Muchos se cuestionaron
el porqué de una conferencia sobre el espanglish en un congreso sobre
Internet y programas para redes. Mi respuesta no fue muy meditada: es posible
que en un congreso sobre cuestiones técnicas de Internet, algunos usen
Java, programas de navegación por el ciberespacio, programas para trabajo
en grupo, redes, etc., y otros no, pero lo que es obvio es que todos usan
el idioma. Y puesto que es algo que todos tienen en común, no estaba
de más dedicarle una pequeña charla. Paradójicamente,
Novell, la empresa organizadora, es una de las que más recurre al espanglish
en las traducciones españolas de sus manuales. No e menos cierto que
poner de acuerdo a todo el mercado hispanohablante sobre la terminología
propia de redes es una tarea titánica y este fabricante (como muchos
otros) ha encontrado la solución de recurrir, con mucha frecuencia,
a calcos o, directamente, a términos ingleses .

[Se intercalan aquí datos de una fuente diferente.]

Section rollup.
#[local] Set Default Proof Using "Type".
Context {hourRows : MapRange Z (gmap string Z)}.

(** The scan of [evictOldestHourBefore]. *)
Definition oldestBefore (hr : Z) (r : telemetryAppRollup) : option Z :=
  foldl (λ oldest candidate, if olderThan hr oldest candidate then Some candidate else oldest)
    None (map_range (hours r)).*1.

Definition evictOldestHourBefore (hr : Z) (r : telemetryAppRollup) : option telemetryAppRollup :=
  match oldestBefore hr r with
  | None => None
  | Some oldest =>
      let evicted := Z.of_nat (size (bucketsOf r oldest)) in
      Some {| hours := delete oldest (hours r); entries := entries r - evicted;
              evictedEntries := evictedEntries r + evicted |}
  end.

(** The loop of [add]: every round removes an hour, so one round per hour and
    one to stop are enough. *)
Fixpoint makeRoom (fuel : nat) (hr : Z) (r : telemetryAppRollup) : bool * telemetryAppRollup :=
  match fuel with
  | O => (false, r)
  | S fuel' =>
      if maxTelemetryAppRollupEntries <=? entries r then
        match evictOldestHourBefore hr r with
        | None => (false, r)
        | Some r' => makeRoom fuel' hr r'
        end
      else (true, r)
  end.

Definition setCount (r : telemetryAppRollup) (hr : Z) (app : string) (count fresh : Z) : telemetryAppRollup :=
  {| hours := <[hr := <[app := count]> (bucketsOf r hr)]> (hours r);
     entries := entries r + fresh; evictedEntries := evictedEntries r |}.

Definition addCount (r : telemetryAppRollup) (hr : Z) (app : string) (count : Z) : bool * telemetryAppRollup :=
  if str_empty app || (count <=? 0) then (true, r) else
  match bucketsOf r hr !! app with
  | Some n => (true, setCount r hr app (n + count) 0)
  | None =>
      match makeRoom (S (size (hours r))) hr r with
      | (false, r') => (false, r')
      | (true, r') => (true, setCount r' hr app (default 0 (bucketsOf r' hr !! app) + count) 1)
      end
  end.

Definition pruneHour (cutoffHour : Z) (r : telemetryAppRollup) (row : Z * gmap string Z) : telemetryAppRollup :=
  if row.1 <? cutoffHour
  then {| hours := delete row.1 (hours r); entries := entries r - Z.of_nat (size row.2);
          evictedEntries := evictedEntries r |}
  else r.

Definition pruneRollup (r : telemetryAppRollup) (cutoff : Z) : telemetryAppRollup :=
  foldl (pruneHour (truncateHour cutoff)) r (map_range (hours r)).

Definition inWindow (now window hr : Z) : bool :=
  negb (hr <? truncateHour (now - window)) && negb (now <? hr).

Context {appRows : MapRange string Z}.

Definition addAll (counts apps : gmap string Z) : gmap string Z :=
  foldl (λ counts kv, <[kv.1 := default 0 (counts !! kv.1) + kv.2]> counts) counts (map_range apps).

Definition countsIn (r : telemetryAppRollup) (now window : Z) : gmap string Z :=
  foldl (λ counts row, if inWindow now window row.1 then addAll counts row.2 else counts)
    ∅ (map_range (hours r)).
End rollup.

(** * The retained records *)
Record storedTelemetryRecord := { st_record : TelemetryRecord; st_bytes : Z }.

Record telemetryRetained := {
  rt_records : list storedTelemetryRecord;
  rt_memoryBytes : Z;
  rt_memoryLimit : Z;
  rt_compactionShifts : Z
}.

Definition appendRetained (r : telemetryRetained) (record : TelemetryRecord) (size : Z) : telemetryRetained :=
  {| rt_records := rt_records r ++ [{| st_record := record; st_bytes := size |}];
     rt_memoryBytes := rt_memoryBytes r + size; rt_memoryLimit := rt_memoryLimit r;
     rt_compactionShifts := rt_compactionShifts r |}.

(** The loop: the kept records and the bytes of the dropped ones. *)
Fixpoint pruneStored (cutoff : Z) (l : list storedTelemetryRecord) (bytes : Z)
    : list storedTelemetryRecord * Z :=
  match l with
  | [] => ([], bytes)
  | s :: l' =>
      if time_before (retentionTime (st_record s)) cutoff then pruneStored cutoff l' (bytes - st_bytes s)
      else let '(kept, b) := pruneStored cutoff l' bytes in (s :: kept, b)
  end.

Definition pruneRetained (r : telemetryRetained) (cutoff : Z) : telemetryRetained :=
  let '(kept, bytes) := pruneStored cutoff (rt_records r) (rt_memoryBytes r) in
  {| rt_records := kept; rt_memoryBytes := bytes; rt_memoryLimit := rt_memoryLimit r;
     rt_compactionShifts := rt_compactionShifts r |}.

(** The drop loop: what remains of the slice and of the bytes. *)
Fixpoint dropOver (limit : Z) (l : list storedTelemetryRecord) (bytes : Z)
    : list storedTelemetryRecord * Z :=
  match l with
  | [] => ([], bytes)
  | s :: l' => if limit <? bytes then dropOver limit l' (bytes - st_bytes s) else (l, bytes)
  end.

Definition dropOldestOverBudget (r : telemetryRetained) : telemetryRetained :=
  let '(kept, bytes) := dropOver (rt_memoryLimit r) (rt_records r) (rt_memoryBytes r) in
  if (length kept =? length (rt_records r))%nat then r else
  {| rt_records := kept; rt_memoryBytes := bytes; rt_memoryLimit := rt_memoryLimit r;
     rt_compactionShifts := rt_compactionShifts r + Z.of_nat (length kept) |}.

Definition recordsSince (r : telemetryRetained) (since : Z) : list TelemetryRecord :=
  List.filter (λ rec, negb (time_before (ev_OccurredAt (tr_Event rec)) since)) (st_record <$> rt_records r).

(** * The JSONL sink *)
Inductive sinkError := ErrSinkClosed | ErrEncode | ErrWriteFile | ErrCompactFile | ErrDecodeLine | ErrReadFile.

(** [sk_file] is the content at the sink's path as lines, the buffered writer's
    bytes included. *)
Record sink := {
  sk_retained : telemetryRetained;
  sk_rollup : telemetryAppRollup;
  sk_file : list (list byte);
  sk_fileBytes : Z;
  sk_fileLimit : Z;
  sk_writeErr : option sinkError;
  sk_closed : bool
}.

(** How the steps of a compaction end, and of a flush. *)
Record compactIO := { cio_flush : bool; cio_create : bool; cio_write : bool; cio_rename : bool; cio_seek : bool }.
Record writeIO := { wio_write : nat → bool; wio_compact : compactIO }.

Definition withRetained (s : sink) (r : telemetryRetained) : sink :=
  {| sk_retained := r; sk_rollup := sk_rollup s; sk_file := sk_file s; sk_fileBytes := sk_fileBytes s;
     sk_fileLimit := sk_fileLimit s; sk_writeErr := sk_writeErr s; sk_closed := sk_closed s |}.
Definition withRollup (s : sink) (r : telemetryAppRollup) : sink :=
  {| sk_retained := sk_retained s; sk_rollup := r; sk_file := sk_file s; sk_fileBytes := sk_fileBytes s;
     sk_fileLimit := sk_fileLimit s; sk_writeErr := sk_writeErr s; sk_closed := sk_closed s |}.
Definition withFile (s : sink) (lines : list (list byte)) (bytes : Z) : sink :=
  {| sk_retained := sk_retained s; sk_rollup := sk_rollup s; sk_file := lines; sk_fileBytes := bytes;
     sk_fileLimit := sk_fileLimit s; sk_writeErr := sk_writeErr s; sk_closed := sk_closed s |}.
Definition failed (s : sink) (e : sinkError) : sink :=
  {| sk_retained := sk_retained s; sk_rollup := sk_rollup s; sk_file := sk_file s;
     sk_fileBytes := sk_fileBytes s; sk_fileLimit := sk_fileLimit s; sk_writeErr := Some e;
     sk_closed := sk_closed s |}.
Definition closedSink (s : sink) : sink :=
  {| sk_retained := sk_retained s; sk_rollup := sk_rollup s; sk_file := sk_file s;
     sk_fileBytes := sk_fileBytes s; sk_fileLimit := sk_fileLimit s; sk_writeErr := sk_writeErr s;
     sk_closed := true |}.

Section jsonl.
#[local] Set Default Proof Using "Type".
Context {hourRows : MapRange Z (gmap string Z)}.
(** [json.Marshal] and [json.Unmarshal] of a record. *)
Context (marshalRecord : TelemetryRecord → option (list byte)) (decodeRecord : list byte → option TelemetryRecord).

Definition lineSize (line : list byte) : Z := Z.of_nat (length line) + 1.

Definition flushLocked (ok : bool) (s : sink) : bool * sink :=
  match sk_writeErr s with
  | Some _ => (false, s)
  | None => if ok then (true, s) else (false, failed s ErrWriteFile)
  end.

(** A failure after the rename leaves the new content at the path. *)
Definition compactLocked (io : compactIO) (s : sink) : bool * sink :=
  let '(ok, s) := flushLocked (cio_flush io) s in
  if negb ok then (false, s) else
  if negb (cio_create io) then (false, s) else
  match mapM (λ st, marshalRecord (st_record st)) (rt_records (sk_retained s)) with
  | None => (false, s)
  | Some lines =>
      if negb (cio_write io) || negb (cio_rename io) then (false, s) else
      if negb (cio_seek io) then (false, withFile s lines (sk_fileBytes s)) else
      (true, withFile s lines (foldr Z.add 0 (lineSize <$> lines)))
  end.

Definition maybeCompactLocked (io : compactIO) (s : sink) : bool * sink :=
  if (sk_fileBytes s <=? sk_fileLimit s) || (Z.quot (sk_fileBytes s) 2 <=? rt_memoryBytes (sk_retained s))
  then (true, s) else compactLocked io s.

(** The loop of [WriteTelemetry]; [i] counts the writes. *)
Fixpoint writeRecords (io : writeIO) (now : Z) (i : nat) (records : list TelemetryRecord) (c : batchCounter)
    (s : sink) : result sinkError unit * sink :=
  match records with
  | [] => (Ok tt, s)
  | record :: rest =>
      if isAppConnection record then
        let '(count, c) := take_ c (tr_Event record) in
        let '(_, r) := addCount (sk_rollup s) (telemetryAppRollupHour record now)
                         (ev_Application (tr_Event record)) count in
        writeRecords io now i rest c (withRollup s r)
      else
        match marshalRecord record with
        | None => (Err ErrEncode, s)
        | Some line =>
            if negb (wio_write io i) then (Err ErrWriteFile, failed s ErrWriteFile) else
            let s := withRetained s (appendRetained (sk_retained s) record (lineSize line)) in
            writeRecords io now (S i) rest c
              (withFile s (sk_file s ++ [line]) (sk_fileBytes s + lineSize line))
        end
  end.

(** The pruning after the loop. *)
Definition trimSink (cutoff : Z) (s : sink) : sink :=
  let s := withRetained s (pruneRetained (sk_retained s) cutoff) in
  let s := withRollup s (pruneRollup (sk_rollup s) cutoff) in
  withRetained s (dropOldestOverBudget (sk_retained s)).

Definition WriteTelemetry (io : writeIO) (now : Z) (records : list TelemetryRecord) (s : sink)
    : result sinkError unit * sink :=
  if sk_closed s then (Err ErrSinkClosed, s) else
  match sk_writeErr s with
  | Some e => (Err e, s)
  | None =>
      let cutoff := time_add now (- telemetryRetention) in
      let s := withRollup s (pruneRollup (sk_rollup s) cutoff) in
      match writeRecords io now 0 records ∅ s with
      | (Err e, s) => (Err e, s)
      | (Ok _, s) =>
          match maybeCompactLocked (wio_compact io) (trimSink cutoff s) with
          | (true, s) => (Ok tt, s)
          | (false, s) => (Err ErrCompactFile, failed s ErrCompactFile)
          end
      end
  end.

(** The scan of [loadRecent]; [None] is a line that does not decode. *)
Fixpoint loadLines (cutoff : Z) (lines : list (list byte)) (needsCompaction : bool) (r : telemetryRetained)
    : option (bool * telemetryRetained) :=
  match lines with
  | [] => Some (needsCompaction, r)
  | line :: rest =>
      match decodeRecord line with
      | None => None
      | Some record =>
          if isAppConnection record then loadLines cutoff rest true r
          else if time_before (retentionTime record) cutoff then loadLines cutoff rest needsCompaction r
          else
            let r := appendRetained r record (lineSize line) in
            let r := if 2 * rt_memoryLimit r <? rt_memoryBytes r then dropOldestOverBudget r else r in
            loadLines cutoff rest needsCompaction r
      end
  end.

(** [newJSONLTelemetrySinkWithLimits] on an existing file of [fileSize] bytes. *)
Definition openSink (lines : list (list byte)) (fileSize : Z) (scanOK : bool) (io : compactIO) (now memoryLimit fileLimit : Z)
    : result sinkError sink :=
  let r := {| rt_records := []; rt_memoryBytes := 0; rt_memoryLimit := memoryLimit; rt_compactionShifts := 0 |} in
  match loadLines (time_add now (- telemetryRetention)) lines false r with
  | None => Err ErrDecodeLine
  | Some (needsPrivacyCompaction, r) =>
      if negb scanOK then Err ErrReadFile else
      let s := {| sk_retained := dropOldestOverBudget r; sk_rollup := emptyRollup; sk_file := lines;
                  sk_fileBytes := fileSize; sk_fileLimit := fileLimit;
                  sk_writeErr := None; sk_closed := false |} in
      match (if needsPrivacyCompaction then compactLocked io s else maybeCompactLocked io s) with
      | (true, s) => Ok s
      | (false, _) => Err ErrCompactFile
      end
  end.

Definition closeSink (ok : bool) (s : sink) : sink :=
  if sk_closed s then s else (flushLocked ok (closedSink s)).2.

(** The operations on an open sink. *)
Inductive sinkOp := OpWrite (io : writeIO) (now : Z) (records : list TelemetryRecord) | OpFlush (ok : bool) | OpClose (ok : bool).

Definition sinkStep (s : sink) (op : sinkOp) : sink :=
  match op with
  | OpWrite io now records => (WriteTelemetry io now records s).2
  | OpFlush ok => (flushLocked ok s).2
  | OpClose ok => closeSink ok s
  end.
End jsonl.

(** * The rollup's books *)
Definition pairs (m : gmap Z (gmap string Z)) : Z :=
  map_fold (λ _ apps n, Z.of_nat (size apps) + n) 0 m.

Lemma pairs_insert_None m h apps :
  m !! h = None → pairs (<[h := apps]> m) = Z.of_nat (size apps) + pairs m.
Proof. intros H. unfold pairs. rewrite map_fold_insert_L; [done| |done]. intros. lia. Qed.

Cuando se habla de espanglish, la gente suele pensar inmediatamente en la
población hispana de Estados Unidos, sin darse cuenta, quizá,
de que este fenómeno está mucho más próximo a
nosotros (y aquí me refiero a los que no vivimos en EE.UU.).
En la charla,
dividí el espanglish, de manera poco rigurosa, en tres grupos:
El espanglish formal. Es el que emplean las personas que ya no tienen una
clara percepción de qué es inglés, espanglish o español.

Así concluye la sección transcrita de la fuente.